* [Work request]
Find the line holding "string, so that" in the entries below. Give it again exactly, along with every line after it up to and including the line holding "state of the".

* [Records provided]
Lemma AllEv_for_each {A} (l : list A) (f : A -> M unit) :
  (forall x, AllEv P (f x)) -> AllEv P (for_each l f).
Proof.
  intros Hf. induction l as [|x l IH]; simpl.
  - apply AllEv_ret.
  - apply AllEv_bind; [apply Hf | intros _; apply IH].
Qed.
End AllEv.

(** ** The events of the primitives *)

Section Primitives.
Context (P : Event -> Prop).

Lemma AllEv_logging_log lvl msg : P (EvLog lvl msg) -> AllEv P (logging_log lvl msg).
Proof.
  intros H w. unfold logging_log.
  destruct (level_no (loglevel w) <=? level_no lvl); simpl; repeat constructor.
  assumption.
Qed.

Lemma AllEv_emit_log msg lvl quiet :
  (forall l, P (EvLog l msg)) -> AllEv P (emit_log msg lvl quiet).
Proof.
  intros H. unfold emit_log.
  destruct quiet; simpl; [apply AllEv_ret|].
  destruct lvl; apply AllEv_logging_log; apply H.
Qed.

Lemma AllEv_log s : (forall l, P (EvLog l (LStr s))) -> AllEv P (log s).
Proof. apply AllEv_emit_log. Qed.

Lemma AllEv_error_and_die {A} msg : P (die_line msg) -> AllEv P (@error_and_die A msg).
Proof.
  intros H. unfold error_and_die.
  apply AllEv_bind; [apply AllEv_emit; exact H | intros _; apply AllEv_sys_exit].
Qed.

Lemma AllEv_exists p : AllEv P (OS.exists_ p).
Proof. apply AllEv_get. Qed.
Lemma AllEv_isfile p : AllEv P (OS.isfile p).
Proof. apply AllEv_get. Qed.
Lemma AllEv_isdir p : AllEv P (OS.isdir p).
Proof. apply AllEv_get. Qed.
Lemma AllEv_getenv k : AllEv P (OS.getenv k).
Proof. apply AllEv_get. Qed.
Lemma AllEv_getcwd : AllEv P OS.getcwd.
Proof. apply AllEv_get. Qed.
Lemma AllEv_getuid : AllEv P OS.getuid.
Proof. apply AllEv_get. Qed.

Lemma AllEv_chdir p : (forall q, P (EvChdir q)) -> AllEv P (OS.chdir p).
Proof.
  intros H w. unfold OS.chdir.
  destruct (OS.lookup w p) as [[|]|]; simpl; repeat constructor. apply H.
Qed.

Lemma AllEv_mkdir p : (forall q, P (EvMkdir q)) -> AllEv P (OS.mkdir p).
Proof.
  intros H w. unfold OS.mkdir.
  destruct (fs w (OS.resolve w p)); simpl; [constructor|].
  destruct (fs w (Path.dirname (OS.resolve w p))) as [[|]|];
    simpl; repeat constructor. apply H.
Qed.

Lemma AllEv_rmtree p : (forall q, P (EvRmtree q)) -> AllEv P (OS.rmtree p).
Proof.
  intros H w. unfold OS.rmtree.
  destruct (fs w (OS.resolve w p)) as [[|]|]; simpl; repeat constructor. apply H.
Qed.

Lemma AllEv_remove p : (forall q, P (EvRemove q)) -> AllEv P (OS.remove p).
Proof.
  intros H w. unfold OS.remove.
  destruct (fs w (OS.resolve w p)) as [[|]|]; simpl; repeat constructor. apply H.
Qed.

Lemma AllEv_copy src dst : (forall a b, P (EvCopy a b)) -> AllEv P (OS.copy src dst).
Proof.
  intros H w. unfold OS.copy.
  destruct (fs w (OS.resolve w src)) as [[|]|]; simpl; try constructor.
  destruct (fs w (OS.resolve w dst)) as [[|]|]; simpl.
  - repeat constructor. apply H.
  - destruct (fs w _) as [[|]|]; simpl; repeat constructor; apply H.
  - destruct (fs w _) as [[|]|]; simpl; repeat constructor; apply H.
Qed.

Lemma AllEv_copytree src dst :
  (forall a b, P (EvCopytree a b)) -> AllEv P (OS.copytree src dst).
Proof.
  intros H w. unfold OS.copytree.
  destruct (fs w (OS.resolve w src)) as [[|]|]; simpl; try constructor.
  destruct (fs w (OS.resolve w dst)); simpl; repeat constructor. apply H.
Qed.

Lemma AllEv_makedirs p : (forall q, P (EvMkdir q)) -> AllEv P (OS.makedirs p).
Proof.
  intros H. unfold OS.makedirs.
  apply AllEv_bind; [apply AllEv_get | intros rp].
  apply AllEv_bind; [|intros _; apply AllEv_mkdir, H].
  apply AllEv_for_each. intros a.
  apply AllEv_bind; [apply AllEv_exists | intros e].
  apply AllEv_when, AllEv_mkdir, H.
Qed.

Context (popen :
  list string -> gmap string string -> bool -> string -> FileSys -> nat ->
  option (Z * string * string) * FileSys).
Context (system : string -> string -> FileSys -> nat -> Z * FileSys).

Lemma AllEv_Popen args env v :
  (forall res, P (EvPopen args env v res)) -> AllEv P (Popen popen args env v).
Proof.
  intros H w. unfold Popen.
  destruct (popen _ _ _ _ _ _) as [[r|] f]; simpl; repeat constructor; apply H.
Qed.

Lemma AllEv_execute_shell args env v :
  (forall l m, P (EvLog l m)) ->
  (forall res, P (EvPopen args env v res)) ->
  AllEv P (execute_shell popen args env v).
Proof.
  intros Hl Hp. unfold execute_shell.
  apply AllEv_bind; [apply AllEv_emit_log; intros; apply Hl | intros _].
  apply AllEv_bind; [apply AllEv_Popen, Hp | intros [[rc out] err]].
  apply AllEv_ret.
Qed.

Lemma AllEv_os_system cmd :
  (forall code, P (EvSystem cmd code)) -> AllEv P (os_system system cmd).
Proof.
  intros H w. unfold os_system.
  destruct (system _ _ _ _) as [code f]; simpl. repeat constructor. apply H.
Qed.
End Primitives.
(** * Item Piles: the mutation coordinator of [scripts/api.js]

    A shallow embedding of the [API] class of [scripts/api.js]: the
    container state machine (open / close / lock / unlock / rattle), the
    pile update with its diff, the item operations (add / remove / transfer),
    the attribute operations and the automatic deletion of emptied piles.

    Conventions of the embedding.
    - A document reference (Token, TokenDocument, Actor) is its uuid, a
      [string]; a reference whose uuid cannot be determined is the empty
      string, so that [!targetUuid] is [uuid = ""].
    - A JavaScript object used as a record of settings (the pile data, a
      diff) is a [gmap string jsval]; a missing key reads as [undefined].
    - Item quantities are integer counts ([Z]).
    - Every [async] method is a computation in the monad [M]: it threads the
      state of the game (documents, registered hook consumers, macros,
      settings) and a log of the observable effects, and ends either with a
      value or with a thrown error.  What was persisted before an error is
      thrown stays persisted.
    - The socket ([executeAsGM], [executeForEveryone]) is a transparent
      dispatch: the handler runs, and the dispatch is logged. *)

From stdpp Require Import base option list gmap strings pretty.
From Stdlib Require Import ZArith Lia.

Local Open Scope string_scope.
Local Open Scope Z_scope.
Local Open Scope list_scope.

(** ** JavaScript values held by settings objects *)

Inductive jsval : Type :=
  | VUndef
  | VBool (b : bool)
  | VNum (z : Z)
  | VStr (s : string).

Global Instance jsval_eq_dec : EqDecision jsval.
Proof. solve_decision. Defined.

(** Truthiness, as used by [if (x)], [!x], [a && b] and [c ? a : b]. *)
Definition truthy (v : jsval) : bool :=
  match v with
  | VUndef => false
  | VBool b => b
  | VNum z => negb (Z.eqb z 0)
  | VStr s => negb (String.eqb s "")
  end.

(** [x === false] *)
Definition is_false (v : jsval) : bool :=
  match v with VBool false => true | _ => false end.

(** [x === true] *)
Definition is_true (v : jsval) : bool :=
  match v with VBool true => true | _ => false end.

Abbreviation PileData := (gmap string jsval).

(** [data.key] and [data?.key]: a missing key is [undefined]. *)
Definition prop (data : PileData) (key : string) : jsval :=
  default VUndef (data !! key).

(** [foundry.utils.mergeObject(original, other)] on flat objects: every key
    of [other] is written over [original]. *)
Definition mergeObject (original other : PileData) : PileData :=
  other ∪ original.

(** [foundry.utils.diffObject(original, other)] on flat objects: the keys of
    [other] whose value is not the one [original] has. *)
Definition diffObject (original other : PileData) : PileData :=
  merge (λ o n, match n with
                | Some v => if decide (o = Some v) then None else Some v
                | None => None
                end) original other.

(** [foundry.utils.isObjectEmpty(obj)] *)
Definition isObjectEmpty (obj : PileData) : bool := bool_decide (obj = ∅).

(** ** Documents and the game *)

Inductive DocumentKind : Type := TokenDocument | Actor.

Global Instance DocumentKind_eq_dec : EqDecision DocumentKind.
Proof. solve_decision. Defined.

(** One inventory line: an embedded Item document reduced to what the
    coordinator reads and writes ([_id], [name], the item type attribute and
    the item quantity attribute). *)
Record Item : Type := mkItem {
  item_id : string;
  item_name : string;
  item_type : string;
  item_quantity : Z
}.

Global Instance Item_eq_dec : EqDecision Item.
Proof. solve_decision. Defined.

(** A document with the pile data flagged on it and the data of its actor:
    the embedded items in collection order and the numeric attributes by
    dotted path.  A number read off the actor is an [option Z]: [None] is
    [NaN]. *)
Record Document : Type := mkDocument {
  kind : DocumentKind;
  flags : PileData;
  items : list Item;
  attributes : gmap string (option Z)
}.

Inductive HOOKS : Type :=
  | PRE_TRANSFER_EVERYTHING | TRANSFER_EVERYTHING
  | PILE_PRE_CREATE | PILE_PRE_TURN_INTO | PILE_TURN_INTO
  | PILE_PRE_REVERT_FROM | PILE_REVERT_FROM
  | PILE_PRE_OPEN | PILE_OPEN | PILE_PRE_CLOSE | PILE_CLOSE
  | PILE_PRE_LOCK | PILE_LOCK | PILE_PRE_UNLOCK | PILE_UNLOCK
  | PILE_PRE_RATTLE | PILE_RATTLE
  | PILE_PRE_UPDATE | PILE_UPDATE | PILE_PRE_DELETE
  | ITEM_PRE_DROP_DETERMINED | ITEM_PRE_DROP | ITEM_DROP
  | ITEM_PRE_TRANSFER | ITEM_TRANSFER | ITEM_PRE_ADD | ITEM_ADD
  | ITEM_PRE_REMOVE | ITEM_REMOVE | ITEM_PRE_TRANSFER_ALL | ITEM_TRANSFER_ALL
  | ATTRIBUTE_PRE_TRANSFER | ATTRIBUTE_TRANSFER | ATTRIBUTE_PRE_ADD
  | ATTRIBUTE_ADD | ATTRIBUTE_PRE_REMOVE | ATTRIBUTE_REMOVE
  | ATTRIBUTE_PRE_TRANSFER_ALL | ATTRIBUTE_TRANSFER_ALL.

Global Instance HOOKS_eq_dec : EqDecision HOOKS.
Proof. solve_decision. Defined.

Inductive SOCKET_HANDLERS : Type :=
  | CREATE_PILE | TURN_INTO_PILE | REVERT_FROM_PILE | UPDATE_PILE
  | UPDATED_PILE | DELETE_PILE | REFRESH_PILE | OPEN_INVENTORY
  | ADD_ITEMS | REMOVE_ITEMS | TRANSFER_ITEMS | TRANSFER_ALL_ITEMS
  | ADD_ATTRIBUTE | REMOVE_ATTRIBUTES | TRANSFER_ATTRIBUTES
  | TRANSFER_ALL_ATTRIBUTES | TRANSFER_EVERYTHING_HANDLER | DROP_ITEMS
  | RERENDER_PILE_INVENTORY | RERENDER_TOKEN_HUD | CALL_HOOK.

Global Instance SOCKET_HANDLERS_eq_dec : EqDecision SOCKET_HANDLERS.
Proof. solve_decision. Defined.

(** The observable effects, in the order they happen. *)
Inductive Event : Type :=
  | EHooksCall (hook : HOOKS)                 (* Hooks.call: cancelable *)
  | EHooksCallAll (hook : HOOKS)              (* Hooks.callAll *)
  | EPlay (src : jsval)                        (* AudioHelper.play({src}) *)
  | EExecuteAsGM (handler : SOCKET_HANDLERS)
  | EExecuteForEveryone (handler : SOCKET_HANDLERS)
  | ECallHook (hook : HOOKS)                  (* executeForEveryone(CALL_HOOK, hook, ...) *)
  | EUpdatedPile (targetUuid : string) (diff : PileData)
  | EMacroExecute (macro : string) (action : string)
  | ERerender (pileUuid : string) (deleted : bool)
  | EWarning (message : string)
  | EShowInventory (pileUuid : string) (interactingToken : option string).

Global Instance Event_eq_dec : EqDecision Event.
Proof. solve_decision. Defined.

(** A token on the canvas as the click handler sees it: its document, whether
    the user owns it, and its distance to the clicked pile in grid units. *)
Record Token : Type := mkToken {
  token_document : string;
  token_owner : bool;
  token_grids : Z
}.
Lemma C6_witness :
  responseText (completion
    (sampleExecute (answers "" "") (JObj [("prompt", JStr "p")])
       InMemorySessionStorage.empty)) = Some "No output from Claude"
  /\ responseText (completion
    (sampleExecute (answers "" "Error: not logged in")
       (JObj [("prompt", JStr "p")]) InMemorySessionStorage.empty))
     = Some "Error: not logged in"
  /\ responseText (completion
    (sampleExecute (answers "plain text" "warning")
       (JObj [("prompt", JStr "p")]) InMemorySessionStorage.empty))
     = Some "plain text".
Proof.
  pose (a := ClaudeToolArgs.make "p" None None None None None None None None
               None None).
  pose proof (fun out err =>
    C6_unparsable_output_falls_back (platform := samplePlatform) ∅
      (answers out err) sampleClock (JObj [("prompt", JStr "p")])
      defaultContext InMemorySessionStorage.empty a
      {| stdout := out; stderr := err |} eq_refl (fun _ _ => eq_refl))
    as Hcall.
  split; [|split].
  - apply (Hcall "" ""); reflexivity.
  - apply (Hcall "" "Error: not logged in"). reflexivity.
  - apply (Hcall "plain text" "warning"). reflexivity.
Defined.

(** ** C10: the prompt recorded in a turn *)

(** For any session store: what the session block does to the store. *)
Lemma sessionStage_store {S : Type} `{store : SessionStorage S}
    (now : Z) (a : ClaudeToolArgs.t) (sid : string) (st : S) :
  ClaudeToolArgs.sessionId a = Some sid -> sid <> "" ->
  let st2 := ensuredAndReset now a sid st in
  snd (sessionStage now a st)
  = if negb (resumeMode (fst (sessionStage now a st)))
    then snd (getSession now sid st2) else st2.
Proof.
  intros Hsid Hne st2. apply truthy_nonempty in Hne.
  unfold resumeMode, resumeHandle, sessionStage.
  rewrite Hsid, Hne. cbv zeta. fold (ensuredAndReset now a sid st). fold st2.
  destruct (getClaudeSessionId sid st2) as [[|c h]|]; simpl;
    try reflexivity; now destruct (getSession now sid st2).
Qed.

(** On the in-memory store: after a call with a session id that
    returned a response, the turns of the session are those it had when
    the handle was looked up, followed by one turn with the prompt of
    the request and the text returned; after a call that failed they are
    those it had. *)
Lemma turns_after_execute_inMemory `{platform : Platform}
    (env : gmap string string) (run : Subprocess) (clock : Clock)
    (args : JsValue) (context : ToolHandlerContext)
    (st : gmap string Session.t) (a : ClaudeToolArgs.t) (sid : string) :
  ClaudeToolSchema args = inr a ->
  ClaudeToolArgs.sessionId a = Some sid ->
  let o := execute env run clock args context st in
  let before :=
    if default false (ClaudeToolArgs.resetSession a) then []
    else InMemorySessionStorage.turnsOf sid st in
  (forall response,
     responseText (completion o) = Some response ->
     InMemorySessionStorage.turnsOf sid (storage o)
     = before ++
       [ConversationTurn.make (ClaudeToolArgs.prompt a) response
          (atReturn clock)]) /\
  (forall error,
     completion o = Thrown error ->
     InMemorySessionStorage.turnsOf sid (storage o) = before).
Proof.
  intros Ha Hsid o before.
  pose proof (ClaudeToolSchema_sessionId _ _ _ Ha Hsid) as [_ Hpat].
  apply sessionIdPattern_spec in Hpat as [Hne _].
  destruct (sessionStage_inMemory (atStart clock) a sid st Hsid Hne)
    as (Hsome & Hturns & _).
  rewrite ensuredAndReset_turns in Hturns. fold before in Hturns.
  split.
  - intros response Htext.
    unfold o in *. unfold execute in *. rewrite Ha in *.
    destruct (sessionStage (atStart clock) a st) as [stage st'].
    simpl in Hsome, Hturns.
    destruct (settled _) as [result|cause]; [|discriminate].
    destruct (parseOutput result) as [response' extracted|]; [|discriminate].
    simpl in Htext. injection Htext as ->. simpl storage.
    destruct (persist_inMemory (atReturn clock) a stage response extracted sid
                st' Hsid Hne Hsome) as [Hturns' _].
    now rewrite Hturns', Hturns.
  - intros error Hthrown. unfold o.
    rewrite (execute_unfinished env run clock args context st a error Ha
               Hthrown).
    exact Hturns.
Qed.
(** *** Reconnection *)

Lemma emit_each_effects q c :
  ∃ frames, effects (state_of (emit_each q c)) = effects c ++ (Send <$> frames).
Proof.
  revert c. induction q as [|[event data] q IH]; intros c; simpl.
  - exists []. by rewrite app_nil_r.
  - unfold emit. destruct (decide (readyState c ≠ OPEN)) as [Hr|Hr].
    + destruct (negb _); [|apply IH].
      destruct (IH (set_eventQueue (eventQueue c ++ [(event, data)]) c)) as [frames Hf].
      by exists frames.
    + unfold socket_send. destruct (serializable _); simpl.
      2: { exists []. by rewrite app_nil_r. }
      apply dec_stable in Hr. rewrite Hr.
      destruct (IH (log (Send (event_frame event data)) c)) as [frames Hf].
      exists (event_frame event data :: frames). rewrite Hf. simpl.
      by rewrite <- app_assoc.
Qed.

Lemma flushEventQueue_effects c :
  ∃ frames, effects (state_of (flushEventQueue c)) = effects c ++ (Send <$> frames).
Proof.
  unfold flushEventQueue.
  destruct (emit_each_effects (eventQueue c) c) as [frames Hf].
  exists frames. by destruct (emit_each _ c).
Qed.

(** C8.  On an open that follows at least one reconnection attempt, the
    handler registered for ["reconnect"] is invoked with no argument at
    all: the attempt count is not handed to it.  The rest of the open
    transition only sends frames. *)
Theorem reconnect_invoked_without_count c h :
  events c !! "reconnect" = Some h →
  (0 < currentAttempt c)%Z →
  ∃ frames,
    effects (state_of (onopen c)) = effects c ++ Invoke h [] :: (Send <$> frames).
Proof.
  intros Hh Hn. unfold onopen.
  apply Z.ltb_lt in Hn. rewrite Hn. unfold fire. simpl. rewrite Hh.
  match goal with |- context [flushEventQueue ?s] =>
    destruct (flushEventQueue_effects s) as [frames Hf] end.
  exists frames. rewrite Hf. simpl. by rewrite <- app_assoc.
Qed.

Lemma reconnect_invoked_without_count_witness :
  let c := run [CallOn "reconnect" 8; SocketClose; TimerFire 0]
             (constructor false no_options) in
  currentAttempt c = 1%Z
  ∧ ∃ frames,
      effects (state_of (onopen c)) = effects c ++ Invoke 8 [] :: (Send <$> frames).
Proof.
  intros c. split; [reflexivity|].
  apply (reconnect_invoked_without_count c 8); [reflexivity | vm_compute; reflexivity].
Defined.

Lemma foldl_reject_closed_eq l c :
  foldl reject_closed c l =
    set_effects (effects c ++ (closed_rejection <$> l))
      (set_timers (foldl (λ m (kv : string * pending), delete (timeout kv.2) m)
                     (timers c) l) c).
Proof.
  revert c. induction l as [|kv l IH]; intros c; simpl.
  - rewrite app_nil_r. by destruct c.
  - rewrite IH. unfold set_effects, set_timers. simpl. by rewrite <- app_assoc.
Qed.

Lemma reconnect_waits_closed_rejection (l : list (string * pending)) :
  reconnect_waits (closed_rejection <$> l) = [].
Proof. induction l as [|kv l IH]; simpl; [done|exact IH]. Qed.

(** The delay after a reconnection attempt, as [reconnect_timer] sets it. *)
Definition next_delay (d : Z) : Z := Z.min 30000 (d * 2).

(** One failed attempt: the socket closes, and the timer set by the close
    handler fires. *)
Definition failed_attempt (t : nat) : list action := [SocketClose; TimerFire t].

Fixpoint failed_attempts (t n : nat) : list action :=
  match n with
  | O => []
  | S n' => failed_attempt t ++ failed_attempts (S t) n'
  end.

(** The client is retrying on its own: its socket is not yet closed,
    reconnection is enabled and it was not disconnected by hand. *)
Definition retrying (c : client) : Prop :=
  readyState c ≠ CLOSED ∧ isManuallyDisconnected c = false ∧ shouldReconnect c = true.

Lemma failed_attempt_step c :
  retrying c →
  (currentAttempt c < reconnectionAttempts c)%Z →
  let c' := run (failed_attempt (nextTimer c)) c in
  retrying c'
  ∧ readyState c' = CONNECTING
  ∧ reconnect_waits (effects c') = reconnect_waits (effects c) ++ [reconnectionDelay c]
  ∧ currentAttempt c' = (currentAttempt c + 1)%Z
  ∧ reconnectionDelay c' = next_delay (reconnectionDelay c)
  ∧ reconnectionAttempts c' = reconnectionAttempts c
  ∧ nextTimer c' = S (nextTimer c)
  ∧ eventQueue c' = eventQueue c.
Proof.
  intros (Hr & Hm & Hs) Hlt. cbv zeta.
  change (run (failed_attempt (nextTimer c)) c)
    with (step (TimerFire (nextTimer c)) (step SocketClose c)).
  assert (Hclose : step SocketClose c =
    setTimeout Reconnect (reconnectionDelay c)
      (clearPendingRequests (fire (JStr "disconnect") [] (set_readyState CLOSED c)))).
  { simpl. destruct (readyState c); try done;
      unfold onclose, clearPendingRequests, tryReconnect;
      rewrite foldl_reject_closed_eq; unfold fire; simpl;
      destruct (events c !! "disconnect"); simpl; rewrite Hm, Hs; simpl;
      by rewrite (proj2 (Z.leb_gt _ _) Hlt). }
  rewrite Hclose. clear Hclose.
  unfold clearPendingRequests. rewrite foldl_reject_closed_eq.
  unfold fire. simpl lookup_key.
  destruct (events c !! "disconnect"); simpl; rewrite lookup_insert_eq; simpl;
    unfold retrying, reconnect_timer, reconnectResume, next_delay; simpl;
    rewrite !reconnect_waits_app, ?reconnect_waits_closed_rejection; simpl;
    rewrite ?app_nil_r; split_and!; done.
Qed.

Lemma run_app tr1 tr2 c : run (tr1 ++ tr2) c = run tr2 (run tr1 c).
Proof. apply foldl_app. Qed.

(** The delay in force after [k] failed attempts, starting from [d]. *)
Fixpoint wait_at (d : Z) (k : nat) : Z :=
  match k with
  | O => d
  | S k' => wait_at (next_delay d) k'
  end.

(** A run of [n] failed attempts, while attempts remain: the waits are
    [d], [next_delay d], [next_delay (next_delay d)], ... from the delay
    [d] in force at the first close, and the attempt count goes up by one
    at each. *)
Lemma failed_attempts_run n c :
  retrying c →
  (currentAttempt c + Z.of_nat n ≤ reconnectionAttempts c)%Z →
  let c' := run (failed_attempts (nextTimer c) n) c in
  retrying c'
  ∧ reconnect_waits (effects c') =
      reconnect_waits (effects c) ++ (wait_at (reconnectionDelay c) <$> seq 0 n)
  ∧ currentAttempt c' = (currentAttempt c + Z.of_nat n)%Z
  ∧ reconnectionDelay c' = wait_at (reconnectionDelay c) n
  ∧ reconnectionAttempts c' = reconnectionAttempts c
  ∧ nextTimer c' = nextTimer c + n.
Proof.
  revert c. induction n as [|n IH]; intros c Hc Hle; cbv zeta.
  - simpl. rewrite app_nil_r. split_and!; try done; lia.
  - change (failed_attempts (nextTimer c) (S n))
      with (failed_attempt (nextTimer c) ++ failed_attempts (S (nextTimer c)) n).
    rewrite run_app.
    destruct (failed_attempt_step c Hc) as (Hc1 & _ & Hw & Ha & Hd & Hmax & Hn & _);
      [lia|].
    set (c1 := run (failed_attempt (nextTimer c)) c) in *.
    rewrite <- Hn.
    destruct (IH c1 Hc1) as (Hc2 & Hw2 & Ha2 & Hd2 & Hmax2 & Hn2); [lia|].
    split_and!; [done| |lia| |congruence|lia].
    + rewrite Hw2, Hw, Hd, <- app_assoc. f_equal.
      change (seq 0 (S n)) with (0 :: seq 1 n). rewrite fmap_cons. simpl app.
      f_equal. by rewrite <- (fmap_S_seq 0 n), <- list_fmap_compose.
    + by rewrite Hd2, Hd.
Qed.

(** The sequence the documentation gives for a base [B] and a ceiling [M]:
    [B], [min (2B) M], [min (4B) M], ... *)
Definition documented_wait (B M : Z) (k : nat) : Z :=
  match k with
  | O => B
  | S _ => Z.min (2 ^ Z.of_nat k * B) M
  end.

* [Your solution]
      string, so that [!targetUuid] is [uuid = ""].
    - A JavaScript object used as a record of settings (the pile data, a
      diff) is a [gmap string jsval]; a missing key reads as [undefined].
    - Item quantities are integer counts ([Z]).
    - Every [async] method is a computation in the monad [M]: it threads the
      state of the game (documents, registered hook consumers, macros,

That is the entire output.